Geschichtsvermittlung in Griechenland

Immer nur Byzanz - und nichts von Europa

Die Juristin und Lyrikerin Maria Topali
Im Geschichtsunterricht werden vor allem die heroischen Epochen behandelt. © Deutschlandradio / Stephanie Cisowski
Maria Topali im Gespräch mit Liane von Billerbeck · 23.09.2015
Griechische Geschichtsbücher handelten fast ausschließlich vom eigenen Land, kritisiert die Juristin und Lyrikerin Maria Topali. Das habe nichts mit der Realität zu tun und führe zu einem Mangel an europäischer Identität.
Im griechischen Bildungssystem hat es zahlreiche Reformen gegeben. Doch welches Geschichtsbild wird griechischen Schülerinnen und Schülern heute vermittelt? Wie geht man mit den Brüchen in der griechischen Geschichte um?
Der Geschichtsunterricht sei bei den Reformen der Schulcurricula in den neunziger Jahren ausgespart geblieben, sagte die Juristin und Schriftstellerin Maria Topali im Deutschlandradio Kultur:
"Ich glaube, das ist ein sehr schwieriges Thema für die griechische Identität. Das ist eben eine Identitätsfrage. Man fürchtet die politischen Auswirkungen, und man fürchtet die Reaktionen aus der Gesellschaft."
"Wir sind das Zentrum der Welt"
Die Geschichtsbücher handelten fast ausschließlich nur von Griechenland, stellte Topali fest – als ob es nichts anderes auf der Welt gebe. So werde beispielsweise in einem Geschichtsbuch für die fünfte Klasse der Grundschule nur von der byzantinischen Zeit gesprochen, das Mittelalter werde fast gar nicht erwähnt:
"Und das vermittelt natürlich den jungen Griechen und Griechinnen ein Bild der Besonderheit: 'Wir sind natürlich etwas Besonderes. Wir sind das Zentrum der Welt. Und wir sind seit der Vorgeschichte ununterbrochen ein Wir. Es hat uns seit 5000 Jahren gegeben."

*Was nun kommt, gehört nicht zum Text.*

Lemma queue_ok_quit w qc : queue_ok qc -> queue_ok (worker_quit w qc).
Proof.
  intros Hq. destruct (queue_ok_ended w qc Hq) as [H1 H2 H3 H4 H5]. split; cbn in *; try done.
  - intros v Hv. destruct (H1 _ Hv); [by left|]. right. set_solver.
  - intros v Hv. specialize (H3 _ Hv). set_solver.
  - intros v Hv. apply H5. set_solver.
Qed.

Lemma queue_ok_watch w qc : w ∈ qc_reports qc -> queue_ok qc -> queue_ok (watchWorker w qc).
Proof.
  intros Hw [H1 H2 H3 H4 H5]. split; cbn.
  - intros v Hv. case_bool_decide as E; [|by apply H1]. destruct (H1 _ Hv) as [E'|]; [|by right]. set_solver.
  - intros v. case_bool_decide as E; [done|]. intros E'. destruct (H2 _ E'); [by left|]. right. set_solver.
  - intros v. case_bool_decide; [done|apply H3].
  - set_solver.
  - intros v Hv. apply H5. case_bool_decide; set_solver.
Qed.

Lemma queue_reachable qc : rtc queue_step NewConnector qc -> queue_ok qc.
Proof.
  intros Hr. apply (rtc_ind_r (R := queue_step) queue_ok NewConnector); [apply queue_ok_new| |done].
  intros qc1 qc2 _ [] Hq; auto using queue_ok_start, queue_ok_stop, queue_ok_quit, queue_ok_ended, queue_ok_watch.
Qed.

(** ** One run at a time *)

(** The flag is set exactly while a run goes on or has yet to reset it. *)
Definition flight_ok (f : SingleFlight) : Prop := (running f + returning f = if inProgress f then 1 else 0)%nat.

Lemma flight_reachable tick f : tick = poll_no_ack \/ tick = start_propose ->
  rtc (flight_step tick) NewSingleFlight f -> flight_ok f.
Proof.
  intros Htick Hr. apply (rtc_ind_r (R := flight_step tick) flight_ok NewSingleFlight); [done| |done].
  intros f1 f2 _ Hs Hf. unfold flight_ok in *. destruct Hs as [g|g ?|g ?]; cbn.
  - destruct Htick as [-> | ->]; unfold poll_no_ack, start_propose; destruct g as [[] ? ? ? ?]; cbn in *; lia.
  - lia.
  - destruct (inProgress g); lia.
Qed.

(** Every tick of the polling for no-acks starts a run or is counted as skipped. *)
Definition flight_ticks (f : SingleFlight) : Z := u64 (Z.of_nat (started f) + skipCount f).
Lemma no_ack_tick_counted f : flight_ticks (poll_no_ack f) = u64 (flight_ticks f + 1).
Proof.
  unfold flight_ticks, poll_no_ack. destruct (inProgress f); cbn [started skipCount]; unfold u64; rewrite ?Nat2Z.inj_succ.
  - rewrite Zplus_mod_idemp_r, Zplus_mod_idemp_l. f_equal. lia.
  - rewrite Zplus_mod_idemp_l. f_equal. lia.
Qed.

(** ** The polling of the main chain *)

Lemma poll_header_flag finalized answer latest n :
  poll_header finalized answer latest = Some (n, true) -> finalized = true /\ answer = Ok (Some n).
Proof.
  unfold poll_header. destruct answer as [[m|]|e|]; [by intros [= -> ->]|done|..]; destruct finalized; repeat case_match; intros; simplify_eq; done.
Qed.
Lemma poll_header_fallback answer latest n :
  poll_header true answer latest = Some (n, false) -> is_ok answer = false /\ latest = Ok (Some n).
Proof. unfold poll_header. destruct answer as [[m|]|e|]; try done; repeat case_match; intros; simplify_eq; done. Qed.

(** The headers of the polls and those handled, in a run. *)
Definition polled (e : PipelineEvent) : option blockHeader :=
  match e with Polled answer latest => poll_header true answer latest | Handled _ _ => None end.
Definition handled (e : PipelineEvent) : option RootHeader :=
  match e with Handled h _ => Some h | Polled _ _ => None end.
Definition as_polled (h : RootHeader) : blockHeader := (rh_number h, rh_isFinalized h).

Section pipeline.
Context {AC : AddressCodec} {BL : BridgeLogs}.
Variables (eventMap : gmap bytes string) (views : nat -> NodeView) (puts : nat -> bool) (connected : bool).
#[local] Abbreviation pipeline_run := (pipeline_run eventMap views puts connected).
#[local] Abbreviation process_headers := (process_headers eventMap views puts connected).

Lemma process_headers_app st headers h st1 r1 st2 r2 : process_headers st headers = (st1, r1) -> r1 <> Panic ->
  ProcessHeader eventMap views puts connected st1 h = (st2, r2) -> process_headers st (headers ++ [h]) = (st2, r2).
Proof. unfold Listener.process_headers. rewrite foldl_app. intros -> Hr E. cbn. by destruct r1. Qed.

(** The headers in the hands of the goroutines. *)
Definition in_flight (pl : Pipeline) : list blockHeader := option_list (pl_handling pl) ++ option_list (pl_sending pl).

Lemma pipeline_in_order st0 es pl : pipeline_run (StartPipeline st0) es pl ->
  map as_polled (omap handled es) ++ in_flight pl = omap polled es /\
  exists r, process_headers st0 (omap handled es) = (pl_state pl, r) /\ r <> Panic.
Proof.
  intros Hr. remember (StartPipeline st0) as pl0 eqn:E0. induction Hr as [|pl1 es pl2 e pl3 Hr IH Hs]; subst.
  { split; [done|]. by exists (Ok tt). }
  destruct (IH eq_refl) as (Ho & r & Hp & Hrp). clear IH. rewrite !omap_app, map_app.
  destruct Hs as [answer latest pr hd st c|h st c|po sd h st c st' r' E Hr'|po sd pr hd st|pr hd st|po sd st];
    cbn [omap list_omap handled polled map app pl_state in_flight pl_handling pl_sending option_list] in *; rewrite ?app_nil_r in *.
  - rewrite <- Ho. split; [|by exists r]. unfold in_flight. cbn. rewrite ?app_nil_r. rewrite <- app_assoc. f_equal.
  - split; [by rewrite <- Ho|by exists r].
  - rewrite <- Ho, <- app_assoc. split; [done|]. exists r'. split; [|done]. by eapply process_headers_app.
  - split; [by rewrite <- Ho|by exists r].
  - split; [by rewrite <- Ho|by exists r].
  - split; [by rewrite <- Ho|by exists r].
Qed.

(** *** Settled blocks *)

Variable logs_in : Z -> list Log.
Hypothesis filter_complete : forall n a b l, FilterLogs n a b = Ok l -> l = flat_map logs_in (seqZ a (b - a + 1)).
Hypothesis filter_answers : forall n a b, FilterLogs n a b <> Panic.
Hypothesis has_key : forall n, nv_pubKey (views n) <> [].

Lemma elem_of_events a b p : p ∈ events_of eventMap logs_in a b -> exists block, block <= b /\ p.1 ∈ logs_in block.
Proof.
  unfold events_of. rewrite list_elem_of_omap. intros (l & Hl & Hs). destruct (selected eventMap l); [|done].
  injection Hs as <-. rewrite list_elem_of_In, in_flat_map in Hl. destruct Hl as (block & Hb & Hl).
  apply list_elem_of_In in Hb, Hl. apply elem_of_seqZ in Hb. exists block. cbn. split; [lia|done].
Qed.

(** A header adds events of blocks that are final for it. *)
Definition adds_final (h : RootHeader) (st st' : RootState) : Prop :=
  rs_handled st' = rs_handled st \/
  exists conf a k, rh_params h = Some conf /\ k <= final_block h conf /\ rs_handled st' = rs_handled st ++ events_of eventMap logs_in a k.

Lemma chunks_add_final h conf st from st' r : rh_params h = Some conf -> tasks_ok views st -> from <= final_block h conf ->
  process_chunks eventMap views puts connected (Z.to_nat (final_block h conf - from + 1)) st from (final_block h conf) = (st', r) ->
  adds_final h st st' /\ tasks_ok views st'.
Proof.
  intros Hp Ht Hf E.
  destruct (chunks_spec eventMap views puts connected logs_in filter_complete filter_answers has_key
              (Z.to_nat (final_block h conf - from + 1)) st from (final_block h conf) Ht ltac:(lia)) as (st1 & r1 & k & m & E1 & Hc & Hk & _).
  rewrite E in E1. injection E1 as <- <-. destruct Hc as [R H _ _ T]. split; [|done]. right. exists conf, from, k. split; [done|].
  split; [lia|done].
Qed.

Lemma header_adds_final st h st' r : tasks_ok views st -> ProcessHeader eventMap views puts connected st h = (st', r) ->
  adds_final h st st' /\ tasks_ok views st'.
Proof.
  intros Ht. unfold ProcessHeader. destruct (rh_params h) as [conf|] eqn:Hp; [|by intros [= <- <-]; split; [left|]].
  destruct (_ && _); [by intros [= <- <-]; split; [left|]|]. fold (final_block h conf).
  assert (forall from : Z, (if final_block h conf <? from then final_block h conf else from) <= final_block h conf) as Hle.
  { intros from. destruct (Z.ltb_spec (final_block h conf) from); lia. }
  destruct (rh_read h), (rs_db st !! lastRootBlockKey) as [c|]; repeat case_match;
    first [by intros [= <- <-]; split; [left|]|intros E; revert E; apply chunks_add_final; auto; by apply Hle|idtac].
  all: try (intros E; revert E; apply chunks_add_final; auto; lia).
Qed.

Lemma headers_add_final headers : forall st st' r, tasks_ok views st -> process_headers st headers = (st', r) -> r <> Panic ->
  tasks_ok views st' /\ forall p, p ∈ rs_handled st' -> p ∈ rs_handled st \/
    exists h conf block, h ∈ headers /\ rh_params h = Some conf /\ block <= final_block h conf /\ p.1 ∈ logs_in block.
Proof.
  induction headers as [|h headers IH] using rev_ind; intros st st' r Ht E Hr.
  { injection E as <- <-. split; [done|]. by left. }
  unfold Listener.process_headers in E. rewrite foldl_app in E. cbn in E.
  destruct (foldl _ (st, Ok tt) headers) as [st1 r1] eqn:E1. assert (r1 <> Panic) as Hr1 by (intros ->; by injection E as <- <-).
  destruct (IH st st1 r1 Ht E1 Hr1) as [Ht1 Hp1].
  assert (ProcessHeader eventMap views puts connected st1 h = (st', r)) as E' by by destruct r1.
  destruct (header_adds_final st1 h st' r Ht1 E') as [Ha Ht']. split; [done|]. intros p Hp.
  assert (p ∈ rs_handled st1 \/ exists conf block, rh_params h = Some conf /\ block <= final_block h conf /\ p.1 ∈ logs_in block)
    as [Hp0|(conf & block & Hb)].
  { destruct Ha as [Ha|(conf & a & k & Hc & Hk & Ha)]; rewrite Ha in Hp; [by left|]. apply elem_of_app in Hp as [Hp|Hp]; [by left|].
    apply elem_of_events in Hp as (block & Hb & Hl). right. exists conf, block. split; [done|]. split; [lia|done]. }
  - destruct (Hp1 p Hp0) as [Hp'|(h' & conf & block & Hh & Hx)]; [by left|]. right. exists h', conf, block.
    split; [|done]. apply elem_of_app. by left.
  - right. exists h, conf, block. split; [|done]. apply elem_of_app. right. by left.
Qed.
End pipeline.

(** A block is settled for a poll: up to the finalized block it was answered, or, when it
    was answered an error, [confirmations] below the latest one. *)
Definition settled (answer latest : HeaderAnswer) (confirmations block : Z) : Prop :=
  match answer with
  | Ok (Some number) => block <= number
  | Ok None => False
  | _ => exists number, latest = Ok (Some number) /\ block <= number - confirmations
  end.

Lemma final_is_settled answer latest h conf block : poll_header true answer latest = Some (as_polled h) ->
  block <= final_block h conf -> settled answer latest conf block.
Proof.
  unfold as_polled, final_block. destruct (rh_isFinalized h).
  - intros [_ ->]%poll_header_flag Hb. exact Hb.
  - intros [Ha Hl]%poll_header_fallback Hb. unfold settled. destruct answer; [done|..]; by eexists.
Qed.

(** *** The healing *)

Section events.
Context {AC : AddressCodec} {BL : BridgeLogs}.
Definition of_pipeline (e : PipelineEvent + Task) : option PipelineEvent := match e with inl e => Some e | inr _ => None end.
Definition replayed_task (e : PipelineEvent + Task) : option Task := match e with inl _ => None | inr t => Some t end.

Lemma omap_of_pipeline es : omap of_pipeline (map inl es) = es.
Proof. induction es; by f_equal/=. Qed.
Lemma omap_replayed_task es : omap replayed_task (map inl es) = [].
Proof. by induction es. Qed.
End events.

Lemma interleaving_elem {A} (runs : list (list A)) l x : interleaving runs l -> x ∈ l -> exists run, run ∈ runs /\ x ∈ run.
Proof.
  induction 1 as [|before y r after l _ IH]; [by intros ?%not_elem_of_nil|]. intros [->|Hx]%elem_of_cons.
  - exists (y :: r). split; [set_solver|by left].
  - destruct (IH Hx) as (run & Hr & Hxr). apply elem_of_app in Hr as [Hr|[->|Hr]%elem_of_cons];
      [exists run; set_solver|exists (y :: r); set_solver|exists run; set_solver].
Qed.

Lemma elem_of_tasks_from {AC : AddressCodec} {BL : BridgeLogs} views n l t : t ∈ tasks_from views n l ->
  exists k log event ts, l !! k = Some (log, event) /\ handleLog (views (n + k)%nat) log event = Ok ts /\ t ∈ ts.
Proof.
  revert n. induction l as [|[log event] l IH]; intros n; cbn [tasks_from]; [by intros ?%not_elem_of_nil|]. intros [Ht|Ht]%elem_of_app.
  - cbn in Ht. destruct (handleLog _ _ _) as [ts| |] eqn:E; [|by apply not_elem_of_nil in Ht..].
    exists 0%nat, log, event, ts. by rewrite Nat.add_0_r.
  - destruct (IH _ Ht) as (k & log' & event' & ts & Hk & E & H). exists (S k), log', event', ts. by rewrite Nat.add_succ_r.
Qed.

Section listener.
Context {AC : AddressCodec} {BL : BridgeLogs}.
Variables (eventMap : gmap bytes string) (views : nat -> NodeView) (puts : nat -> bool) (connected : bool)
  (SHMaxDepthDuration : Z) (validatorSets : nat -> outcome (list Z))
  (stakeWorlds : nat -> Z -> SelfHealWorld) (worlds : nat -> SelfHealWorld).
#[local] Abbreviation listener_run :=
  (listener_run eventMap views puts connected SHMaxDepthDuration validatorSets stakeWorlds worlds).

(** A task that cycle [n] sends: of a stake event of a validator, of a state-sync event, or
    the acknowledgement of the buffered checkpoint. *)
Definition healed (n : nat) (t : Task) : Prop :=
  (exists ids id, validatorSets n = Ok ids /\ id ∈ ids /\ healed_stake (SW := stakeWorlds n id) eventMap SHMaxDepthDuration id t) \/
  healed_state (SW := worlds n) eventMap SHMaxDepthDuration t \/
  healed_ack (SW := worlds n) t.

Lemma sends_from_none {A} {SW : SelfHealWorld} P (m : SH A) st r t : sends_only P m -> m no_calls = (st, r) -> t ∈ sh_tasks st -> P t.
Proof. intros Hm E Ht. destruct (Hm no_calls) as (ts & Ets & F). rewrite E in Ets. cbn in Ets. subst. by eapply Forall_forall in F. Qed.

Lemma heal_cycle_healed n sent panics t :
  heal_cycle eventMap SHMaxDepthDuration validatorSets stakeWorlds worlds n sent panics -> t ∈ sent -> healed n t.
Proof.
  intros [runs sent' -> Hs|st r E|st r E] Ht.
  - left. destruct (interleaving_elem _ _ _ Hs Ht) as (run & Hr & Htr). unfold processStakeEvents in Hr.
    destruct (validatorSets n) as [ids| |]; [|by apply not_elem_of_nil in Hr..]. rewrite map_map in Hr.
    apply list_elem_of_fmap in Hr as (id & -> & Hid). exists ids, id. do 2 (split; [done|]).
    destruct (recoverStakeEventsForValidator (SW := stakeWorlds n id) _ _ id no_calls) as [st r] eqn:E.
    eapply (sends_from_none (SW := stakeWorlds n id)); [apply recover_sends|exact E|done].
  - right. left. eapply (sends_from_none (SW := worlds n)); [apply processStateSynced_sends|exact E|done].
  - right. right. apply (self_healed_ack_is_buffered (SW := worlds n)) in E as [E|(l & U & E)]; rewrite E in Ht;
      [by apply not_elem_of_nil in Ht|]. by exists l.
Qed.
Definition isOldTx_staking (vLog : VLog) : outcome bool :=
  FetchFromAPI n "/stake/is-old-tx" (IsStakeTxOld (bn_params n) (bn_stake n) (Some (TxHashString (vl_TxHash vLog), vl_Index vLog))).
Definition isOldTx_topup (vLog : VLog) : outcome bool :=
  FetchFromAPI n "/topup/is-old-tx" (IsTopupTxOld (bn_params n) (bn_topup n) (Some (TxHashString (vl_TxHash vLog), vl_Index vLog))).
(** An error counts as a transaction that is new. *)
Definition is_old (o : outcome bool) : bool := match o with Ok b => b | _ => false end.

Fixpoint query_actions (actions : list (string * string)) (validatorId : Z) : outcome Z :=
  match actions with
  | [] => Ok 0
  | (msg, action) :: rest =>
      count ← QueryTxsByEvents msg action validatorId;
      if negb (count =? 0) then Ok count else query_actions rest validatorId
  end.
Definition queryTxCount (validatorId : Z) : outcome Z := query_actions iterated validatorId.
(** Whether the nonce is the next one, and otherwise for how many delays to wait. *)
Definition checkValidNonce (validatorId txNonce : Z) : outcome (bool * Z) :=
  currentNonce ← GetValidatorNonce n validatorId;
  if negb (u64 (currentNonce + 1) =? txNonce) then Ok (false, Z.min (u64 (txNonce - currentNonce)) 10)
  else
    stakingTxnCount ← queryTxCount validatorId;
    Ok (if negb (stakingTxnCount =? 0) then (false, 1) else (true, 0)).

Definition with_prefix (signerPubKey : bytes) : bytes :=
  if (length signerPubKey =? 64)%nat then AppendPrefix signerPubKey else signerPubKey.
(** The message of a valid nonce, a retry otherwise. *)
Definition in_order (validatorId nonce : Z) (msg : string -> StakeMsg) : outcome TaskResult :=
  '(validNonce, nonceDelay) ← checkValidNonce validatorId nonce;
  if negb validNonce then Ok (RetryLater (i64 (StakeNonceRetryDelay * i64 nonceDelay)))
  else address ← GetAddressString n; Ok (Send (BStake (msg (FormatAddress address)))).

Geschichte endet meist beim Ersten Weltkrieg
Die Folge eines solchen Geschichtsunterrichts sei ein Mangel an europäischer Identität, kritisierte Topali. Oft reichten die Bücher nur bis zum Ersten Weltkrieg, auch das Thema der jüngeren europäischen Geschichte fehle zumeist:
"Vor allen Dingen besteht natürlich auch ein Widerspruch. Denken Sie an die griechischen Jugendlichen, die heute alle englisch sprechen. Die sind gut vernetzt über das Internet. Und was sie in der Schule lernen, ist eine ganz andere Geschichte, die eigentlich nichts mit der Realität zu tun hat."